BEGIN

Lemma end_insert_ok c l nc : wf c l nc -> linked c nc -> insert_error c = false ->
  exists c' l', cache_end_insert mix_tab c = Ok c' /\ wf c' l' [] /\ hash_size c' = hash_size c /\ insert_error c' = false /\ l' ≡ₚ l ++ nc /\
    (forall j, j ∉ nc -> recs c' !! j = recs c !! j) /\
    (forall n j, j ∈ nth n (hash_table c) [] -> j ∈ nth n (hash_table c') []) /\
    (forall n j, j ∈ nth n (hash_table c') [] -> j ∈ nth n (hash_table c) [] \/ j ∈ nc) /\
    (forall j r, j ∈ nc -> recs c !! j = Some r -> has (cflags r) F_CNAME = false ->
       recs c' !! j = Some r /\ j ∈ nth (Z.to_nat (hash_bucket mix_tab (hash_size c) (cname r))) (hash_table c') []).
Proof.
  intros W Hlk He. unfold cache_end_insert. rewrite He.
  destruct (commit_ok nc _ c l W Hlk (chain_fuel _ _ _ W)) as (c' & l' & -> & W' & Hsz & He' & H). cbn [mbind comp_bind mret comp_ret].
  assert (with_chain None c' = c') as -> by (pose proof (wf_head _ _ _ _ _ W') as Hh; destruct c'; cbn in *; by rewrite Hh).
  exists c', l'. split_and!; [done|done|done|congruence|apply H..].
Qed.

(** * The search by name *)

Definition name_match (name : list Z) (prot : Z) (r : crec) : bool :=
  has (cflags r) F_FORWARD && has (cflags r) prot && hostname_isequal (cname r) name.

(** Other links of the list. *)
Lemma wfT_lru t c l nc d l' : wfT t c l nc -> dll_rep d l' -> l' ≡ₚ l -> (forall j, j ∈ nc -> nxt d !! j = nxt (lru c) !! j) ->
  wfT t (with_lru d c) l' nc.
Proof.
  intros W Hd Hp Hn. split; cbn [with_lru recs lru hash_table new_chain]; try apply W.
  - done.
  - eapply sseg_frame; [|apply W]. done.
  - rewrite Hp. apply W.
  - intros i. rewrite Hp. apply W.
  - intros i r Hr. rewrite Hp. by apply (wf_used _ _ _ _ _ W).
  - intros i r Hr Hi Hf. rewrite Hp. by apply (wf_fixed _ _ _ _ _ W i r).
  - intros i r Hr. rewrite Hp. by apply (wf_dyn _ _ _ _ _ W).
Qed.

END
BEGIN

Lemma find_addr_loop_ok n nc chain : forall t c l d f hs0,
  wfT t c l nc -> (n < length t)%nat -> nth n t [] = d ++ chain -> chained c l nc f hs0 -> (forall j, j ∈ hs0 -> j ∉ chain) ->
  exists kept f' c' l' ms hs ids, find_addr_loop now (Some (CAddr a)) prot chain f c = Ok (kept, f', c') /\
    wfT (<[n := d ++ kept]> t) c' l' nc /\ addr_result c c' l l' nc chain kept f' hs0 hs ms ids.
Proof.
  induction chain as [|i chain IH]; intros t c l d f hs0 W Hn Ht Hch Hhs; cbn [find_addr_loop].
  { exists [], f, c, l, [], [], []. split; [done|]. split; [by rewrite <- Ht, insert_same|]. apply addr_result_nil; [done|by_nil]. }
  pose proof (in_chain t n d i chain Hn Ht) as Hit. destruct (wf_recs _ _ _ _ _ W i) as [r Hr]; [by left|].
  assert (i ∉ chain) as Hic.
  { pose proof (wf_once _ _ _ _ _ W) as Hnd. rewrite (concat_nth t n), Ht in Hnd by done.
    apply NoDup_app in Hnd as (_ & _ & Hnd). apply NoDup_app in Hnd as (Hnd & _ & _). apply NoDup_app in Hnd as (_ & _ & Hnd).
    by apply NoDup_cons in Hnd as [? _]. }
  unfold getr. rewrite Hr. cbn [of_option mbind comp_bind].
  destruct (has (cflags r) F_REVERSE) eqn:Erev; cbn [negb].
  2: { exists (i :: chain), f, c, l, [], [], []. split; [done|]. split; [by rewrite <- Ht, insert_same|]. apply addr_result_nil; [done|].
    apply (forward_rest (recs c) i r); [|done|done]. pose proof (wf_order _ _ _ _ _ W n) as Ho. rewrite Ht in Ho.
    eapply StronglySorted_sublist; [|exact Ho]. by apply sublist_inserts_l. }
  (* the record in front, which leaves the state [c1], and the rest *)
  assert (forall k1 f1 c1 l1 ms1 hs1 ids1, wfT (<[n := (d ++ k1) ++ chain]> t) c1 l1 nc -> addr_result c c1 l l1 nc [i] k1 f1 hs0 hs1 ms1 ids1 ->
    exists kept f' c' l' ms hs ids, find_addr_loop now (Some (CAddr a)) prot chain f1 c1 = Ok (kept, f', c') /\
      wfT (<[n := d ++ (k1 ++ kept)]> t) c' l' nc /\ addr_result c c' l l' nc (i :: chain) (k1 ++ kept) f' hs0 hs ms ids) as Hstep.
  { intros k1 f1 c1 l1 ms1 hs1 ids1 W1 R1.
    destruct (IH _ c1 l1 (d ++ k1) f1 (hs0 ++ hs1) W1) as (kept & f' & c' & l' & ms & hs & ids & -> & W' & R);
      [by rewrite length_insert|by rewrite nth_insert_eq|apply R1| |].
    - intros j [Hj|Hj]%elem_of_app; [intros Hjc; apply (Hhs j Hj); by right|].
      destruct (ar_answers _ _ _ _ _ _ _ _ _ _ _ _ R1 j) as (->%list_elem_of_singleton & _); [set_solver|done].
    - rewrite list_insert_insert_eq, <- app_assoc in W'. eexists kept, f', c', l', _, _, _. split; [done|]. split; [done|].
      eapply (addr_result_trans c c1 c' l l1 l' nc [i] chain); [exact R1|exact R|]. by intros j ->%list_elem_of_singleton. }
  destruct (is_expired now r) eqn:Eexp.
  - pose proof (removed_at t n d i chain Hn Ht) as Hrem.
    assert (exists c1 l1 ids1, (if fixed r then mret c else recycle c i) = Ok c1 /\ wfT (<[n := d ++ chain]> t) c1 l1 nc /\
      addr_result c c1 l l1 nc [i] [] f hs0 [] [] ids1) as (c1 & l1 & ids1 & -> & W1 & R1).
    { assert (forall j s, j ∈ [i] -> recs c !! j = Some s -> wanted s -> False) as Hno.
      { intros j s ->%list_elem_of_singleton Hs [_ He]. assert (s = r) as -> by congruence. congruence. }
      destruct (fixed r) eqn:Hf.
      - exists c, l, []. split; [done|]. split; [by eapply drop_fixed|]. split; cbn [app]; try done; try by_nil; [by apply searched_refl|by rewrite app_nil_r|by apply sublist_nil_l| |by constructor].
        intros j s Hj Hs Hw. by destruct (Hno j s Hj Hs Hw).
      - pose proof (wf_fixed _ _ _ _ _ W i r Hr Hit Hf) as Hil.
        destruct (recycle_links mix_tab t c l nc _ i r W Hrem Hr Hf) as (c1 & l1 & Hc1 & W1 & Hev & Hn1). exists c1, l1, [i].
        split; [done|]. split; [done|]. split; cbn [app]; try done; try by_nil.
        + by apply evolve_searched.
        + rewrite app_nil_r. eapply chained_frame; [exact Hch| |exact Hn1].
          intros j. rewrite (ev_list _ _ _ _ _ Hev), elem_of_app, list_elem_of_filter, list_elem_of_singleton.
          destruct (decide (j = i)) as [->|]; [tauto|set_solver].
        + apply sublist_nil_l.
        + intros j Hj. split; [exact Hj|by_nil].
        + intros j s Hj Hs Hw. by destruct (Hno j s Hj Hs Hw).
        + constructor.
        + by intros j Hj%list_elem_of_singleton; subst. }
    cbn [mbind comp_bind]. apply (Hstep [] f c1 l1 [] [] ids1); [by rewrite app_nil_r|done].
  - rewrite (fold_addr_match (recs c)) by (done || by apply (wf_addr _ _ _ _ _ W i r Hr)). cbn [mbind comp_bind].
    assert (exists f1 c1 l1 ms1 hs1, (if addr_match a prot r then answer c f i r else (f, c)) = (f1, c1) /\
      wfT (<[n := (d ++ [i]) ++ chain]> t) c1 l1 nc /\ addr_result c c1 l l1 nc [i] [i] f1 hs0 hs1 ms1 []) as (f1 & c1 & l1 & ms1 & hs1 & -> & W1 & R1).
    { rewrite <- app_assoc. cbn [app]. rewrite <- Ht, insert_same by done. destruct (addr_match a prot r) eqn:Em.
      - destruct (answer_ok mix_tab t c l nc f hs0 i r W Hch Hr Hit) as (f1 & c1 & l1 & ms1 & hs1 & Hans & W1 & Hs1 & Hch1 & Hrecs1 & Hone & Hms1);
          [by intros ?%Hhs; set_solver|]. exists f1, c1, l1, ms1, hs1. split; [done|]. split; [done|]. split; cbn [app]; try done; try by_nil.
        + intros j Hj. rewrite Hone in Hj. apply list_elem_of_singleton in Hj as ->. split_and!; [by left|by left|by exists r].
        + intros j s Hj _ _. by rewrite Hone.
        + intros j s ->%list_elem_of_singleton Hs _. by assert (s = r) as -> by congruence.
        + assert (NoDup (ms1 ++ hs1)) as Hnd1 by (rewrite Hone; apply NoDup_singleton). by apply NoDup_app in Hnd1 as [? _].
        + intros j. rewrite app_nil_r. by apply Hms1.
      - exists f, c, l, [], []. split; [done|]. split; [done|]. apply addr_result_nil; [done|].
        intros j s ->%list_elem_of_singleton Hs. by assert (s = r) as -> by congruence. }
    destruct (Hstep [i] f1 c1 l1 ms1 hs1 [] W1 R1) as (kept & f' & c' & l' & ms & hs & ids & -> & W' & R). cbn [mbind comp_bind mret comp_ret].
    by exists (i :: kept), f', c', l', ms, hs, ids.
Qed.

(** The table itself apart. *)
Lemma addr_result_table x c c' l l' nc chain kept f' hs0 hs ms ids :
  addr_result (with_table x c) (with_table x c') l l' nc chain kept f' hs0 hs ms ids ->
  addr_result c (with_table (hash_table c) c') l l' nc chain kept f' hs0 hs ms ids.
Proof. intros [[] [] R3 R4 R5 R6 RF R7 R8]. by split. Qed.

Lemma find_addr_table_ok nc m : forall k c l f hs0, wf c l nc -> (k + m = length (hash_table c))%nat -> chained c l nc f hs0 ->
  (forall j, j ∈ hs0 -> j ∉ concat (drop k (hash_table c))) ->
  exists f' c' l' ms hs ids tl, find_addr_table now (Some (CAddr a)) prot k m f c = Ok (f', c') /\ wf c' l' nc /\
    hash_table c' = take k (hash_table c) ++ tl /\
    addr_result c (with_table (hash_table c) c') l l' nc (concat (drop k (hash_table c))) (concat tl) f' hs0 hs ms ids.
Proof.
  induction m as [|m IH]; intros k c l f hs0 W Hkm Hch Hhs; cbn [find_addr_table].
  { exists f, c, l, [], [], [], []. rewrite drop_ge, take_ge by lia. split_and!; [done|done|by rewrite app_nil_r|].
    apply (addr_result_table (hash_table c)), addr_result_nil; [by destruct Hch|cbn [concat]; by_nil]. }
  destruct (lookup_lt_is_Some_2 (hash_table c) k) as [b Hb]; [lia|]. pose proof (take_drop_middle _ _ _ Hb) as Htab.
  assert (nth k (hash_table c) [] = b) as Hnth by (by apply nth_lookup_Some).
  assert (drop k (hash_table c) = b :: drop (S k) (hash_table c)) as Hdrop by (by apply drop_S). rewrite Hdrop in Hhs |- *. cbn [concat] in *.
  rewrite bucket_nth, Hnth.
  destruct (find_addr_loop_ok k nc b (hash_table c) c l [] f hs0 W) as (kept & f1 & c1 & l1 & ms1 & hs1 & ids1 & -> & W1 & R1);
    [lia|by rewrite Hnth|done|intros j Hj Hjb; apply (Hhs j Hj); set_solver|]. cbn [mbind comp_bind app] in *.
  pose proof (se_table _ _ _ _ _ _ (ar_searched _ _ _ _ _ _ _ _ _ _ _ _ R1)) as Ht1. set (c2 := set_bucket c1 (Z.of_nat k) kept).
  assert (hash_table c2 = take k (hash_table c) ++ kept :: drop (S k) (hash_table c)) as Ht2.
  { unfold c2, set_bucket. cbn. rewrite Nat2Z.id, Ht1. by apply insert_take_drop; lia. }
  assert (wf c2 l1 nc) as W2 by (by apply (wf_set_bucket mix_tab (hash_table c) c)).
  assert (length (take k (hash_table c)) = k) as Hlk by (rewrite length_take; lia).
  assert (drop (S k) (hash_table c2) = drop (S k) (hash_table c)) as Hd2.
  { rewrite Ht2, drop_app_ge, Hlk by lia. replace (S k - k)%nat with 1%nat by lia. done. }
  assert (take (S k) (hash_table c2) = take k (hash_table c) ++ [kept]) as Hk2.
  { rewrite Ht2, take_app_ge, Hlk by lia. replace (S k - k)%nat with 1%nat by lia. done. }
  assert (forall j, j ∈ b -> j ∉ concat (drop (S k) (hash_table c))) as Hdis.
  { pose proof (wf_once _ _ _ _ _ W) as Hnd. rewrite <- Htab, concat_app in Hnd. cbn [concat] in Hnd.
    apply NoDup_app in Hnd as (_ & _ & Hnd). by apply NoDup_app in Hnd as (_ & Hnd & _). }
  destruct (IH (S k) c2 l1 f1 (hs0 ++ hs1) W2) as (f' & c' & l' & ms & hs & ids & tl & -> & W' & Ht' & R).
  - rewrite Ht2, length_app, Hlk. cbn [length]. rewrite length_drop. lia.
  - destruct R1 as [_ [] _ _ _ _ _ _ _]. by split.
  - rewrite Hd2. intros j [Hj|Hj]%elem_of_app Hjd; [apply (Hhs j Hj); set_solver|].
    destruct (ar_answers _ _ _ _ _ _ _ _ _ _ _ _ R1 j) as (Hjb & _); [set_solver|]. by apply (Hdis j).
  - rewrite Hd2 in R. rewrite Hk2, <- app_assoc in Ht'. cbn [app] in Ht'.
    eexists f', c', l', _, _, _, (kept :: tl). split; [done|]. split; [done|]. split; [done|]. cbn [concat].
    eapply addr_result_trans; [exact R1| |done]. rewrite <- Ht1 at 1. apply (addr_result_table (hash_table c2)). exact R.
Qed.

END
BEGIN

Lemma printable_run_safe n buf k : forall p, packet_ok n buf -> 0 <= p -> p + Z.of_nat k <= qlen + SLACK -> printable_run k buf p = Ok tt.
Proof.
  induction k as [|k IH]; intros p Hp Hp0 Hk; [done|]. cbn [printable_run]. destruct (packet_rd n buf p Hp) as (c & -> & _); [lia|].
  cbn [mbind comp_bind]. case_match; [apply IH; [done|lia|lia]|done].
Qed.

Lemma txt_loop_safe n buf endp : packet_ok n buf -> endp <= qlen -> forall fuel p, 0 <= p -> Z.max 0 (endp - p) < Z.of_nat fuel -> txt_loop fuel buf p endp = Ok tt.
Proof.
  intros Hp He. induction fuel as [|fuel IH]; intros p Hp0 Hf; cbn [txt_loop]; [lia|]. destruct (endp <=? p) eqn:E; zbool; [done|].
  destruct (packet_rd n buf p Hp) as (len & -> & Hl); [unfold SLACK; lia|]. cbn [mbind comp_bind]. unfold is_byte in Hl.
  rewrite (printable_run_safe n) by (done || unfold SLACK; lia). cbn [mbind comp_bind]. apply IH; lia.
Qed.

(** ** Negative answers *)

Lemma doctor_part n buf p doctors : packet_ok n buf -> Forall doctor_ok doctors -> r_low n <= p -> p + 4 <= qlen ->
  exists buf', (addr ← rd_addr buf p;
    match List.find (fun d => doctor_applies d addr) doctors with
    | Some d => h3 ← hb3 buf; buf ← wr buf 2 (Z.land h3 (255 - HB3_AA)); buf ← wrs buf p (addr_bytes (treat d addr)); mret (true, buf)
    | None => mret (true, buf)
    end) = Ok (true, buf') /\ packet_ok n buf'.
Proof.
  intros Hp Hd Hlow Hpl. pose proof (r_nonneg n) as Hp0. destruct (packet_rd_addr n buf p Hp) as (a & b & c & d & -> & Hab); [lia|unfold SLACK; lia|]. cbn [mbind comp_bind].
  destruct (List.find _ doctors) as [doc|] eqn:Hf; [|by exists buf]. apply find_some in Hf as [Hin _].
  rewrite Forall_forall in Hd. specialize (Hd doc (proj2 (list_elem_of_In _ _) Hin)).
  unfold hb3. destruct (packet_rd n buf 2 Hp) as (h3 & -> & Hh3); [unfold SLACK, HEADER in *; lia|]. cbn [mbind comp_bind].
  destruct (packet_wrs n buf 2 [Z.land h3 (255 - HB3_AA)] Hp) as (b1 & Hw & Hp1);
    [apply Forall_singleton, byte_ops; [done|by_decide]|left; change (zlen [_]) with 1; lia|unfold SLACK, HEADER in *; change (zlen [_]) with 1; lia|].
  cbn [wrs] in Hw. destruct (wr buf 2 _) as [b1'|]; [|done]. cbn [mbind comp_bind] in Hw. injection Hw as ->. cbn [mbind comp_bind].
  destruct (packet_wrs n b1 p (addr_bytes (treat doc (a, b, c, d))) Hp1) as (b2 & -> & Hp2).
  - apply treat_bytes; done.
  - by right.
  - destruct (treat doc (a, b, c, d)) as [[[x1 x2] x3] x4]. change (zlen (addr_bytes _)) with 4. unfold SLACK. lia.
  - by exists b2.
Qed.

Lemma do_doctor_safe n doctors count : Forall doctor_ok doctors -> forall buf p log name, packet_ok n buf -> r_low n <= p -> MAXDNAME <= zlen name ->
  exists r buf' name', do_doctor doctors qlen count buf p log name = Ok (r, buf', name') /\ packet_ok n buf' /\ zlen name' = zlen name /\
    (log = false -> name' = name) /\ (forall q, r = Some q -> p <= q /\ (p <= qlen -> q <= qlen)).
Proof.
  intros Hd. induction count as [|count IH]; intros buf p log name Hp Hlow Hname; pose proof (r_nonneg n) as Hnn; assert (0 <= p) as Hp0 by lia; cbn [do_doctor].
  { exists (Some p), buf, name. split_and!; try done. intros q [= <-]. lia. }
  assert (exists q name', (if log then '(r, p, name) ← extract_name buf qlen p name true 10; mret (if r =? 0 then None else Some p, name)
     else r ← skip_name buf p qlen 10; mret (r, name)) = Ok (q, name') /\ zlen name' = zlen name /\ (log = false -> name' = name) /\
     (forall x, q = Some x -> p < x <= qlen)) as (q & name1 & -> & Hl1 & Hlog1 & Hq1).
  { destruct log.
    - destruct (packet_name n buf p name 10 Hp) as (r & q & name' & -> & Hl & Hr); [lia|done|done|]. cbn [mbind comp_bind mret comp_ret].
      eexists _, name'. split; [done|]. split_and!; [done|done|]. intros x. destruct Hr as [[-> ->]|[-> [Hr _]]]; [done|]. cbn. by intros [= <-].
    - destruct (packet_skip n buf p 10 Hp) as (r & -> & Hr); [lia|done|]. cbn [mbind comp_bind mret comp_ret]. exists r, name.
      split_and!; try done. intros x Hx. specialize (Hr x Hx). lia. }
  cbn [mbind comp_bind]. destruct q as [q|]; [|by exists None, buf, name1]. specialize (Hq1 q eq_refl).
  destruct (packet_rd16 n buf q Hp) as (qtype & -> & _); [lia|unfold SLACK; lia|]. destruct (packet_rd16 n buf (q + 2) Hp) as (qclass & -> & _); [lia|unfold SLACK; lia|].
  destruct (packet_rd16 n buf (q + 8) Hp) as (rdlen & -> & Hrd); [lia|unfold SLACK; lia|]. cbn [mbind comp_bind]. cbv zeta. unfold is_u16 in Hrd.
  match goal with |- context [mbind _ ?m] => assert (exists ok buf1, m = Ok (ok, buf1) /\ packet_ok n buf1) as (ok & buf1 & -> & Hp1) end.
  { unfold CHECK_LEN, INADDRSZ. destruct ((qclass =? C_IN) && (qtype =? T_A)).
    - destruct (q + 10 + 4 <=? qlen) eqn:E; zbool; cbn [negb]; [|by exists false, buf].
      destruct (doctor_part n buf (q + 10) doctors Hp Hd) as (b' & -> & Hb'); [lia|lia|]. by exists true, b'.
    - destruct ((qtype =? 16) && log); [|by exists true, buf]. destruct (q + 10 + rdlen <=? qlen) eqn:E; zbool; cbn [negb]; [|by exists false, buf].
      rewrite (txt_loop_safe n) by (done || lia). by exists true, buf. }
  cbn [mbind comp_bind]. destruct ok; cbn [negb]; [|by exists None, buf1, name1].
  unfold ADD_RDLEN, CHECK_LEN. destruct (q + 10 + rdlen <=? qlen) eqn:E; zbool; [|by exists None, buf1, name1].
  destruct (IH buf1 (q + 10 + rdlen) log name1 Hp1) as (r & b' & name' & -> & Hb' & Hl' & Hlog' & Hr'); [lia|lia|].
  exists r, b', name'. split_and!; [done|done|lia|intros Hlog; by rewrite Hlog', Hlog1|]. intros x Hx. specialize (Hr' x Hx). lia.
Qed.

END

§ **Goal of the exercise**: In the entries above, some lines hold the string "count". Copy each of them.

§ **Written reply**:
Lemma do_doctor_safe n doctors count : Forall doctor_ok doctors -> forall buf p log name, packet_ok n buf -> r_low n <= p -> MAXDNAME <= zlen name ->
  exists r buf' name', do_doctor doctors qlen count buf p log name = Ok (r, buf', name') /\ packet_ok n buf' /\ zlen name' = zlen name /\
  intros Hd. induction count as [|count IH]; intros buf p log name Hp Hlow Hname; pose proof (r_nonneg n) as Hnn; assert (0 <= p) as Hp0 by lia; cbn [do_doctor].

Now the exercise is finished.